Summary: When a missing teenager’s body is found in a mineshaft, John Cardinal is re-assigned to a case he’d been pulled off of and is joined by Lise DeLorme, who is also investigating him for corruption. Meanwhile, facts point to a serial killer when another body turns up and another missing youth is traced to their community.
John Cardinal had been investigating the disappearance of a girl, Katie Pine, that he’d linked to another missing youth. When the search threatened to absorb most of the Algonquin Bay police department resources, he was taken off the case. No other leads developed until now. Then a body was found, frozen in ice in an abandoned mine shaft. and identified as Katie Pine. He is put back on the case. We learn the depths of how much Cardinal cares about his work, and about the victims of crime in this interior monologue after he tells Katie’s widowed mother that her body has been found:
“Eskimos, it is said, have forty different words for snow. Never mind about snow, Cardinal mused, what people really need is forty words for sorrow. Grief. Heartbreak. Desolation. There were not enough for this childless mother in her empty house.”
Blunt, p. 37
Cardinal has been assigned a partner from Special Investigations, Lise DeLorme. Sharp, observant, and strikingly attractive, it turns out she is investigating Cardinal on the quiet. After several frustrated attempts to bust a major credit card fraud operation, it becomes apparent someone is tipping off the suspect, a man by the name of Corbett. Cardinal suspects the investigation though DeLorme denies it. And there is something suspicious about this apparently diligent, caring cop. His wife is in an expensive psychiatric facility and he has a daughter in an art program at Yale. And all this on a cop’s salary. Yet as DeLorme comes to work with him, it seems out of character.

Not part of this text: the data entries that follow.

(** * The Gujlish dataset tools: analysis and CSV export

    A shallow embedding of [analyze_gujlish_dataset.py] and [jsonToCSV.py].

    - A Python [str] is a [string]; its characters are read as the code
      points 0..255 (ASCII and the Latin-1 supplement), on which
      [str.lower], [str.isspace] and the regex class [\w] are tabulated as
      CPython has them.  Character-level algorithms work on [list ascii].
    - A Python [int] is a [Z]; a Python [float] is a primitive binary64
      [float].
    - A raised exception is an explicit [Raise] result.
    - The [Counter] of topics is a [gmap string Z].
    - [Process] reads the engine once more on the store of the running
      process, where the [Counter], the lists and the returned dict are
      objects at addresses, created and changed in place. *)

From Stdlib Require Import ZArith NArith List Ascii String Lia.
From Stdlib Require Import Floats.PrimFloat Numbers.Cyclic.Int63.Uint63.
From stdpp Require Import base option list gmap strings.

Local Open Scope Z_scope.

(** ** Exceptions *)

Inductive exn :=
| KeyError (key : string)
| ZeroDivisionError.

Inductive result (A : Type) :=
| Ok (a : A)
| Raise (e : exn).
Arguments Ok {A} a.
Arguments Raise {A} e.

Global Instance result_ret : MRet result := fun A a => Ok a.

Global Instance result_bind : MBind result := fun A B k r =>
  match r with
  | Ok a => k a
  | Raise e => Raise e
  end.

Global Instance result_fmap : FMap result := fun A B f r =>
  match r with
  | Ok a => Ok (f a)
  | Raise e => Raise e
  end.

(** [for x in xs: st = body st x], stopping at the first exception. *)
Fixpoint for_each {S A} (body : S -> A -> result S) (st : S) (xs : list A)
  : result S :=
  match xs with
  | [] => mret st
  | x :: xs' => st' ← body st x; for_each body st' xs'
  end.

(** [d[key]] on a key that may be absent. *)
Definition subscript {A} (key : string) (field : option A) : result A :=
  match field with
  | Some v => Ok v
  | None => Raise (KeyError key)
  end.

(** ** Python's [str] methods *)

Module PyStr.

Definition code (c : ascii) : N := N_of_ascii c.

Definition in_range (lo hi : N) (c : ascii) : bool :=
  ((lo <=? code c) && (code c <=? hi))%N.

Definition is_ascii_upper (c : ascii) : bool := in_range 65 90 c.
Definition is_ascii_lower (c : ascii) : bool := in_range 97 122 c.

(** The regex class [[a-zA-Z]]. *)
Definition is_ascii_letter (c : ascii) : bool :=
  is_ascii_upper c || is_ascii_lower c.

Definition is_digit (c : ascii) : bool := in_range 48 57 c.

(** [str.isspace] on one character: TAB, LF, VT, FF, CR, FS, GS, RS, US,
    space, NEL (133) and the no-break space (160). *)
Definition isspace (c : ascii) : bool :=
  in_range 9 13 c || in_range 28 32 c
  || (code c =? 133)%N || (code c =? 160)%N.

(** Membership in [string.punctuation]: the 32 characters
    ! .. / (33-47), : .. @ (58-64), [ .. ` (91-96) and { .. ~ (123-126). *)
Definition is_punctuation (c : ascii) : bool :=
  in_range 33 47 c || in_range 58 64 c
  || in_range 91 96 c || in_range 123 126 c.

(** The regex class [\w] of a [str] pattern: alphanumeric characters and
    the underscore.  Above ASCII these are the Latin-1 letters, the
    ordinal indicators, the micro sign, the superscript digits and the
    vulgar fractions. *)
Definition is_word_char (c : ascii) : bool :=
  is_ascii_letter c || is_digit c || (code c =? 95)%N
  || (code c =? 170)%N || in_range 178 179 c || (code c =? 181)%N
  || in_range 185 186 c || in_range 188 190 c
  || in_range 192 214 c || in_range 216 246 c || in_range 248 255 c.

(** [str.lower] on one character: A-Z and the Latin-1 capitals
    (192-222 except the multiplication sign 215) move up by 32. *)
Definition lower_char (c : ascii) : ascii :=
  if is_ascii_upper c || (in_range 192 222 c && negb (code c =? 215)%N)
  then ascii_of_N (code c + 32)
  else c.

Definition lower (s : list ascii) : list ascii := map lower_char s.

Fixpoint lstrip (s : list ascii) : list ascii :=
  match s with
  | c :: s' => if isspace c then lstrip s' else s
  | [] => []
  end.

Definition rstrip (s : list ascii) : list ascii := rev (lstrip (rev s)).

(** [str.strip()]: leading and trailing whitespace removed. *)
Definition strip (s : list ascii) : list ascii := rstrip (lstrip s).

(** [s.translate(str.maketrans('', '', deleted))]: the characters of
    [deleted] are dropped, every other character is kept. *)
Definition translate_delete (deleted : ascii -> bool) (s : list ascii)
  : list ascii :=
  List.filter (fun c => negb (deleted c)) s.

(** [str.split()] without arguments: the maximal runs of non-whitespace
    characters, in order.  [cur] is the token being read. *)
Definition flush (cur : list ascii) : list (list ascii) :=
  match cur with
  | [] => []
  | _ => [cur]
  end.

Fixpoint split_from (cur : list ascii) (s : list ascii)
  : list (list ascii) :=
  match s with
  | [] => flush cur
  | c :: s' =>
      if isspace c then flush cur ++ split_from [] s'
      else split_from (cur ++ [c]) s'
  end.

Definition split (s : list ascii) : list (list ascii) := split_from [] s.

End PyStr.

(** ** The regex [\b[a-zA-Z]+\b] under [re.findall] *)

Module Regex.
Import PyStr.

Definition is_word (c : option ascii) : bool :=
  match c with
  | Some c => is_word_char c
  | None => false
  end.

(** [\b] between the character before the position and the one after
    it ([None] at either end of the string): exactly one of the two is a
    word character. *)
Definition word_boundary (prev next : option ascii) : bool :=
  xorb (is_word prev) (is_word next).

(** The greedy [[a-zA-Z]+] has consumed up to [k] characters of [rest];
    the closing [\b] is tried after [k] characters, then after [k - 1],
    and so on down to one character. *)
Fixpoint backtrack (k : nat) (rest : list ascii) : option nat :=
  match k with
  | O => None
  | S k' =>
      if word_boundary (last (take k rest)) (head (drop k rest))
      then Some k
      else backtrack k' rest
  end.

Fixpoint letter_prefix (s : list ascii) : nat :=
  match s with
  | c :: s' => if is_ascii_letter c then S (letter_prefix s') else O
  | [] => O
  end.

(** One match attempt at a position: the length of the match, if any. *)
Definition match_here (prev : option ascii) (rest : list ascii)
  : option nat :=
  if word_boundary prev (head rest)
  then backtrack (letter_prefix rest) rest
  else None.

(** The scan of [re.findall]: try each position from left to right; after
    a match resume right behind it, otherwise move one character on. *)
Fixpoint findall_from (fuel : nat) (prev : option ascii)
    (rest : list ascii) : list (list ascii) :=
  match fuel with
  | O => []
  | S fuel' =>
      match match_here prev rest with
      | Some k =>
          take k rest :: findall_from fuel' (last (take k rest)) (drop k rest)
      | None =>
          match rest with
          | [] => []
          | c :: rest' => findall_from fuel' (Some c) rest'
          end
      end
  end.

(** One position per unit of fuel is enough: every step consumes at
    least one character. *)
Definition findall_at (prev : option ascii) (rest : list ascii)
  : list (list ascii) :=
  findall_from (S (length rest)) prev rest.

Definition findall (s : list ascii) : list (list ascii) :=
  findall_at None s.

End Regex.

(** ** analyze_gujlish_dataset.py *)

Definition chars (s : string) : list ascii := list_ascii_of_string s.

(** Lowercase, strip, then delete the punctuation, in the order of the
    source. *)
Definition normalize_text (text : string) : string :=
  let text := PyStr.strip (PyStr.lower (chars text)) in
  let text := PyStr.translate_delete PyStr.is_punctuation text in
  string_of_list_ascii text.

(** Following the docstring's words ("Lowercase, remove punctuation, and
    strip whitespace"): the same three steps with the trimming last. *)
Definition normalize_text_as_documented (text : string) : string :=
  let text := PyStr.lower (chars text) in
  let text := PyStr.translate_delete PyStr.is_punctuation text in
  string_of_list_ascii (PyStr.strip text).

Definition are_sentences_identical (gujlish english : string) : bool :=
  bool_decide (normalize_text gujlish = normalize_text english).

(** The loaded JSON document, typed by the schema of the dataset.  A field
    is [None] when its key is absent from the JSON object. *)
Record TurnRecord := {
  speaker : option string;
  gujlish : option string;
  english : option string
}.

Record TopicRecord := {
  topic : option string;
  conversations : option (list TurnRecord)
}.

(** *** Numbers *)

(** [float(z)], exact for [|z| <= 2^53]; beyond [2^63] the conversion
    through a 63-bit machine integer wraps around, which no word count of a
    string that fits in memory reaches. *)
Definition float_of_int (z : Z) : float :=
  if z <? 0 then PrimFloat.opp (PrimFloat.of_uint63 (Uint63.of_Z (- z)))
  else PrimFloat.of_uint63 (Uint63.of_Z z).

(** [a / b] on two ints. *)
Definition truediv (a b : Z) : result float :=
  if b =? 0 then Raise ZeroDivisionError
  else Ok (PrimFloat.div (float_of_int a) (float_of_int b)).

(** [x / n] on a float and an int. *)
Definition float_truediv (x : float) (n : Z) : result float :=
  if n =? 0 then Raise ZeroDivisionError
  else Ok (PrimFloat.div x (float_of_int n)).

(** [sum(xs)] as CPython up to 3.11 computes it: a left-to-right sum from
    zero.  From 3.12 on the builtin compensates the rounding errors of the
    additions, so the last bits of a sum of inexact terms can differ there.
    No statement below depends on the value of such a sum: the sums that
    are evaluated have exact terms, on which the two computations agree. *)
Definition sum (xs : list float) : float :=
  fold_left PrimFloat.add xs PrimFloat.zero.

Definition len {A} (xs : list A) : Z := Z.of_nat (length xs).

(** *** The local variables of [analyze_conversations] *)

Module Locals.
Record t := {
  total_sentences : Z;
  english_sentences : Z;
  gujlish_sentences : Z;
  topics : gmap string Z;
  identical_sentences : Z;
  eng_ratios : list float;
  guj_ratios : list float
}.

(** Lines 26-33. *)
Definition init : t := {|
  total_sentences := 0;
  english_sentences := 0;
  gujlish_sentences := 0;
  topics := ∅;
  identical_sentences := 0;
  eng_ratios := [];
  guj_ratios := []
|}.

(** [total_sentences += 1] *)
Definition count_sentence (st : t) : t := {|
  total_sentences := total_sentences st + 1;
  english_sentences := english_sentences st;
  gujlish_sentences := gujlish_sentences st;
  topics := topics st;
  identical_sentences := identical_sentences st;
  eng_ratios := eng_ratios st;
  guj_ratios := guj_ratios st
|}.

(** [identical_sentences += 1; english_sentences += 1] *)
Definition count_identical (st : t) : t := {|
  total_sentences := total_sentences st;
  english_sentences := english_sentences st + 1;
  gujlish_sentences := gujlish_sentences st;
  topics := topics st;
  identical_sentences := identical_sentences st + 1;
  eng_ratios := eng_ratios st;
  guj_ratios := guj_ratios st
|}.

(** [gujlish_sentences += 1] *)
Definition count_gujlish (st : t) : t := {|
  total_sentences := total_sentences st;
  english_sentences := english_sentences st;
  gujlish_sentences := gujlish_sentences st + 1;
  topics := topics st;
  identical_sentences := identical_sentences st;
  eng_ratios := eng_ratios st;
  guj_ratios := guj_ratios st
|}.

(** [topics[name] += 1] on a [Counter]: an absent key counts as 0. *)
Definition count_topic (name : string) (st : t) : t := {|
  total_sentences := total_sentences st;
  english_sentences := english_sentences st;
  gujlish_sentences := gujlish_sentences st;
  topics := <[name := default 0 (topics st !! name) + 1]> (topics st);
  identical_sentences := identical_sentences st;
  eng_ratios := eng_ratios st;
  guj_ratios := guj_ratios st
|}.

(** [eng_ratios.append(e); guj_ratios.append(g)] *)
Definition append_ratios (e g : float) (st : t) : t := {|
  total_sentences := total_sentences st;
  english_sentences := english_sentences st;
  gujlish_sentences := gujlish_sentences st;
  topics := topics st;
  identical_sentences := identical_sentences st;
  eng_ratios := eng_ratios st ++ [e];
  guj_ratios := guj_ratios st ++ [g]
|}.
End Locals.

(** The dict returned by [analyze_conversations]. *)
Record Statistics := {
  total_conversations : Z;
  total_sentences : Z;
  english_sentences : Z;
  gujlish_sentences : Z;
  identical_sentences : Z;
  topics : gmap string Z;
  language_mix_stats : list (float * float);
  avg_eng_ratio : float;
  avg_guj_ratio : float
}.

Their investigation leads them to see a link with one and possibly two other missing youth. They find another body. Then the girlfriend of another young man shows up. He had been headed to Algonquin Bay and had failed to stay in touch. It looks like they are hunting for a serial killer. Will they find the killer before there is another victim? They may have some time, but not a lot–it appears that the killer likes to play with the victims before administering slow, torturous deaths.
Unbeknownst to Cardinal and DeLorme, they are looking for two people, a twisted young man who already has a record as a child for killing animals and a needy, unattractive young woman who has been taken in thrall with both the man and his cult-like fascination with torture and murder. As DeLorme and Cardinal investigate, tension rachets up as we follow the killers in their plans to “party” with Keith London, the missing young man. The plot moves back and forth between the killers and the detectives, with the investigation DeLorme is pursuing on Cardinal in the background and Cardinal’s own troubled conscience raising further apprehensions.
Blunt plots this masterfully, developing the relationship between Cardinal and DeLorme from initial distrust to growing admiration that stays professional. Cardinal is faithful to his wife–even when she thinks herself worthless in her illness. We find ourselves rooting for them, not only to catch the killer(s), but for Cardinal to be cleared and for them to be able to trust each other. Blunt combines a fascinating police procedural with characters we care about and a psycho-thriller with truly evil killers and a young man with a girlfriend who loves him who we desperately want to survive.